Comme chaque année, la FIFA a rendu publics les salaires de ses principaux dirigeants dans un souci de transparence. Selon les données officielles, Gianni Infantino a perçu en 2025 un salaire fixe brut de 2,6 millions de francs suisses. À cette somme s’ajoute une rémunération variable de 2,2 millions de francs suisses liée à ses performances et aux résultats financiers de l’organisation. Au total, le dirigeant suisse a donc touché 4,8 millions de francs suisses sur l’année, soit environ 5,1 millions d’euros.

Cette révélation intervient dans un contexte particulier. Depuis plusieurs semaines, les critiques se multiplient concernant le prix des billets du Mondial 2026. De nombreux supporters, notamment ceux venus d’Afrique, d’Asie et d’Amérique latine, estiment que les tarifs pratiqués pour certaines rencontres sont excessifs. Les coûts liés au transport, à l’hébergement et aux formalités administratives viennent également alourdir la facture pour les passionnés qui souhaitent soutenir leur sélection nationale sur place.
Face à ces critiques, la rémunération du président de la FIFA est devenue un sujet de discussion récurrent. Certains observateurs s’interrogent sur l’écart entre les revenus des dirigeants du football mondial et les difficultés rencontrées par de nombreux supporters pour accéder aux stades. D’autres rappellent toutefois que le salaire d’Infantino est fixé par les organes de gouvernance de la FIFA et qu’il est lié aux performances économiques de l’institution.
Depuis son arrivée à la tête de la FIFA en 2016, Gianni Infantino a supervisé une transformation importante du football mondial. Sous son mandat, les revenus de l’organisation ont connu une croissance significative grâce à l’augmentation des contrats commerciaux, des droits télévisés et à la création de nouvelles compétitions internationales. L’élargissement de la Coupe du monde à 48 équipes constitue également l’un des projets majeurs de sa présidence.
La FIFA prévoit d’ailleurs des recettes records grâce à cette édition 2026, la première de l’histoire à réunir autant de nations participantes.
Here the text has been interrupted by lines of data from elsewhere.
(** * Velixar MCP server: a shallow embedding of [src/index.js]

    The server is a thin adapter between the tool-invocation protocol and
    the HTTP memory API.  Everything it computes is string building over
    dynamically typed JSON data, so the embedding has three layers:

    - [Js] and [Url]: the fragment of the JavaScript value semantics the
      handlers rely on (truthiness, [??], [?.], property reads that
      throw on null/undefined, [ToString], [JSON.stringify]) and
      [URLSearchParams];
    - [Server]: [apiRequest], [fetchRecall] and the request handlers,
      written in a state-and-exception monad.  The state is the module
      variable [_recalledMemories] together with a log of the [fetch]
      calls issued so far; the remote service is a host function;
    - the properties of the handlers.

    Strings are [string]; one [ascii] stands for one code unit of the
    source string.  The non-ASCII glyphs of the source literals are
    written as their UTF-8 bytes; the program never measures them.
    Numbers are the integers (printed in decimal, as [String] does below
    10^21) and NaN.  Time is not modelled: the timeout of [apiRequest]
    shows as one of the ways a [fetch] call can be rejected, and the
    handlers run one at a time. *)

From Stdlib Require Import ZArith List Bool Ascii String Lia.
From Stdlib Require Import Numbers.DecimalString.
Import ListNotations.
Open Scope string_scope.
Open Scope Z_scope.

(* ------------------------------------------------------------------ *)
(** ** String helpers *)

Module Str.

(** The line feed of the source's ["\n"]. *)
Definition nl : string := String "010"%char "".

(** The double quote character. *)
Definition dquote : ascii := "034"%char.

(** The backslash character. *)
Definition backslash : ascii := "092"%char.

(** [s.slice(0, n)] and [s.substring(0, n)] for a non-negative literal [n]. *)
Fixpoint take (n : nat) (s : string) : string :=
  match n, s with
  | O, _ => ""
  | _, EmptyString => ""
  | S n', String c s' => String c (take n' s')
  end.

(** [hay.includes(needle)]. *)
Fixpoint includes (needle hay : string) : bool :=
  prefix needle hay ||
  match hay with
  | EmptyString => false
  | String _ hay' => includes needle hay'
  end.

(** [hay.endsWith(needle)]. *)
Fixpoint ends_with (needle hay : string) : bool :=
  String.eqb needle hay ||
  match hay with
  | EmptyString => false
  | String _ hay' => ends_with needle hay'
  end.

(** The propositional reading of [includes]. *)
Definition Contains (hay needle : string) : Prop :=
  exists before after, hay = before ++ needle ++ after.

(** The propositional reading of [ends_with]. *)
Definition EndsWith (hay needle : string) : Prop :=
  exists before, hay = before ++ needle.

(** Decimal rendering of an integer. *)
Definition of_Z (z : Z) : string := NilZero.string_of_int (Z.to_int z).

Definition hex_digit (upper : bool) (n : nat) : ascii :=
  if (n <? 10)%nat then ascii_of_nat (48 + n)
  else ascii_of_nat ((if upper then 55 else 87) + n).

(** The two hexadecimal digits of a code unit below 256. *)
Definition hex2 (upper : bool) (c : ascii) : string :=
  let n := nat_of_ascii c in
  String (hex_digit upper (n / 16)) (String (hex_digit upper (n mod 16)) "").

End Str.

(* ------------------------------------------------------------------ *)
(** ** JavaScript values *)

Module Js.

#[local] Set Warnings "-register-all".

(** Numbers: NaN or an integer. *)
Inductive number : Type :=
| NaN
| Fin (z : Z).

(** The values the handlers see: JSON data, plus [undefined] for an
    absent property or argument. *)
Inductive JsVal : Type :=
| JUndefined
| JNull
| JBool (b : bool)
| JNum (n : number)
| JStr (s : string)
| JArr (elems : list JsVal)
| JObj (fields : list (string * JsVal)).

(** A thrown [Error] object: the handlers only look at [name] and
    [message]. *)
Record Exn : Type := mkExn { name : string; message : string }.

(** [new Error(msg)] *)
Definition Error (msg : string) : Exn := mkExn "Error" msg.

(** [TypeError], with the message text of V8. *)
Definition TypeError (msg : string) : Exn := mkExn "TypeError" msg.

(** A computation that returns or throws. *)
Definition Res (A : Type) : Type := (Exn + A)%type.

(** ToBoolean *)
Definition truthy (v : JsVal) : bool :=
  match v with
  | JUndefined | JNull => false
  | JBool b => b
  | JNum NaN => false
  | JNum (Fin z) => negb (z =? 0)
  | JStr s => negb (String.eqb s "")
  | JArr _ | JObj _ => true
  end.

(** [v == null], the test behind [??], [?.] and [!= null]. *)
Definition nullish (v : JsVal) : bool :=
  match v with
  | JUndefined | JNull => true
  | _ => false
  end.

(** [a ?? b] *)
Definition coalesce (a b : JsVal) : JsVal := if nullish a then b else a.

(** [a || b] *)
Definition or_else (a b : JsVal) : JsVal := if truthy a then a else b.

(** Own-property lookup in an object; the first binding of a key is
    the property. *)
Fixpoint lookup (k : string) (fields : list (string * JsVal)) : option JsVal :=
  match fields with
  | [] => None
  | (k', v) :: rest => if String.eqb k k' then Some v else lookup k rest
  end.

(** [obj[k] = v]: overwrite in place, or append a new property. *)
Fixpoint assign (k : string) (v : JsVal) (fields : list (string * JsVal))
  : list (string * JsVal) :=
  match fields with
  | [] => [(k, v)]
  | (k', v') :: rest =>
      if String.eqb k k' then (k, v) :: rest else (k', v') :: assign k v rest
  end.

(** [delete obj[k]] *)
Fixpoint remove (k : string) (fields : list (string * JsVal))
  : list (string * JsVal) :=
  match fields with
  | [] => []
  | (k', v') :: rest =>
      if String.eqb k k' then remove k rest else (k', v') :: remove k rest
  end.

(** The value of an object's property: [undefined] when it has none. *)
Definition field (fields : list (string * JsVal)) (k : string) : JsVal :=
  match lookup k fields with
  | Some x => x
  | None => JUndefined
  end.

(** Number::toString *)
Definition NumberToString (n : number) : string :=
  match n with
  | NaN => "NaN"
  | Fin z => Str.of_Z z
  end.

(** ToString on the values above.  An array prints its elements
    separated by commas, null and undefined elements as nothing; a
    plain object prints as [[object Object]].  (Objects are plain data:
    an object that shadows [toString] with a property of its own, on
    which the conversion throws, is outside the model.) *)
Fixpoint ToString (v : JsVal) : string :=
  match v with
  | JUndefined => "undefined"
  | JNull => "null"
  | JBool true => "true"
  | JBool false => "false"
  | JNum n => NumberToString n
  | JStr s => s
  | JArr elems =>
      String.concat ","
        (map (fun e => match e with
                       | JUndefined | JNull => ""
                       | _ => ToString e
                       end) elems)
  | JObj _ => "[object Object]"
  end.

(** [elems.join(sep)] *)
Definition join (sep : string) (elems : list JsVal) : string :=
  String.concat sep
    (map (fun e => if nullish e then "" else ToString e) elems).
L’instance estime que l’augmentation du nombre de matches, l’élargissement du marché des diffuseurs et l’intérêt croissant des partenaires commerciaux permettront de générer des revenus sans précédent.

Malgré ces résultats financiers prometteurs, les débats autour de la gouvernance et de la répartition des ressources demeurent. Entre les investissements dans le développement du football mondial, les aides aux fédérations et les dépenses liées à l’organisation des compétitions, la FIFA reste régulièrement sous le regard critique de l’opinion publique.
À l’heure où le monde entier a les yeux tournés vers la Coupe du monde 2026, le salaire de Gianni Infantino illustre ainsi une nouvelle fois les discussions qui entourent l’équilibre entre réussite économique, accessibilité du football et attentes des supporters.